**PROBLEM STATEMENT:** In the records that follow, the lines from the one containing "Definition encode_rune (r" to the one containing "Definition is_empty (s", inclusive, are to be given again exactly.
(GIVEN RECORDS Opens)
(** A string as [range] goes through it: each character with its bytes, [None]
    for one byte that starts no well-formed sequence. *)
Fixpoint chars (s : bytes) : list (option rune * bytes) :=
  match s with
  | [] => []
  | a :: s1 =>
      if b2z a <? 128 then (Some (b2z a), [a]) :: chars s1
      else
        match s1 with
        | b :: s2 =>
            if wf2 a b then (Some (rune2 a b), [a; b]) :: chars s2
            else
              match s2 with
              | c :: s3 =>
                  if wf3 a b c then (Some (rune3 a b c), [a; b; c]) :: chars s3
                  else
                    match s3 with
                    | d :: s4 =>
                        if wf4 a b c d then (Some (rune4 a b c d), [a; b; c; d]) :: chars s4
                        else (None, [a]) :: chars s1
                    | [] => (None, [a]) :: chars s1
                    end
              | [] => (None, [a]) :: chars s1
              end
        | [] => (None, [a]) :: chars s1
        end
  end.

Definition ValidUtf8 (s : bytes) : bool := forallb (λ c, bool_decide (is_Some c.1)) (chars s).
Definition RuneCount (s : bytes) : Z := zlen (chars s).
Definition runes (s : bytes) : list rune := (λ c, default RuneError c.1) <$> chars s.

(** [string(r)] and the escapes of JSON: a rune's encoding; surrogates and
    values out of range are encoded as [RuneError]. *)
Definition encode_rune (r : rune) : bytes :=
  let r := if (r <? 0) || (1114111 <? r) || ((55296 <=? r) && (r <=? 57343)) then RuneError else r in
  if r <? 128 then [z2b r]
  else if r <? 2048 then [z2b (192 + Z.shiftr r 6); z2b (128 + Z.land r 63)]
  else if r <? 65536 then
    [z2b (224 + Z.shiftr r 12); z2b (128 + Z.land (Z.shiftr r 6) 63); z2b (128 + Z.land r 63)]
  else
    [z2b (240 + Z.shiftr r 18); z2b (128 + Z.land (Z.shiftr r 12) 63);
     z2b (128 + Z.land (Z.shiftr r 6) 63); z2b (128 + Z.land r 63)].

(** * Comparing, searching and cutting *)

Definition is_empty (s : bytes) : bool := bool_decide (s = []).
Definition beq (s t : bytes) : bool := bool_decide (s = t).

Fixpoint HasPrefix (s p : bytes) : bool :=
  match p, s with
  | [], _ => true
  | b :: p, c :: s => bool_decide (b = c) && HasPrefix s p
  | _ :: _, [] => false
  end.

Definition TrimPrefix (s p : bytes) : bytes := if HasPrefix s p then drop (length p) s else s.

Definition HasSuffix (s p : bytes) : bool := HasPrefix (reverse s) (reverse p).
Definition TrimSuffix (s p : bytes) : bytes :=
  if HasSuffix s p then take (length s - length p) s else s.

(** [IndexByte]: the position of the first occurrence. *)
Fixpoint IndexByte (s : bytes) (c : byte) : option nat :=
  match s with
  | [] => None
  | b :: s => if decide (b = c) then Some 0%nat else S <$> IndexByte s c
  end.

(** [LastIndex] of a one-byte string. *)
Definition LastIndexByte (s : bytes) (c : byte) : option nat :=
  (λ i, (length s - 1 - i)%nat) <$> IndexByte (reverse s) c.

Definition ContainsByte (s : bytes) (c : byte) : bool := bool_decide (is_Some (IndexByte s c)).

(** [Cut] around a one-byte separator. *)
Definition Cut (s : bytes) (c : byte) : bytes * bytes * bool :=
  match IndexByte s c with
  | Some i => (take i s, drop (S i) s, true)
  | None => (s, [], false)
  end.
(GIVEN RECORDS Closes)
**ANSWER SPACE:**
Definition encode_rune (r : rune) : bytes :=
  let r := if (r <? 0) || (1114111 <? r) || ((55296 <=? r) && (r <=? 57343)) then RuneError else r in
  if r <? 128 then [z2b r]
  else if r <? 2048 then [z2b (192 + Z.shiftr r 6); z2b (128 + Z.land r 63)]
  else if r <? 65536 then
    [z2b (224 + Z.shiftr r 12); z2b (128 + Z.land (Z.shiftr r 6) 63); z2b (128 + Z.land r 63)]
  else
    [z2b (240 + Z.shiftr r 18); z2b (128 + Z.land (Z.shiftr r 12) 63);
     z2b (128 + Z.land (Z.shiftr r 6) 63); z2b (128 + Z.land r 63)].

(** * Comparing, searching and cutting *)

Definition is_empty (s : bytes) : bool := bool_decide (s = []).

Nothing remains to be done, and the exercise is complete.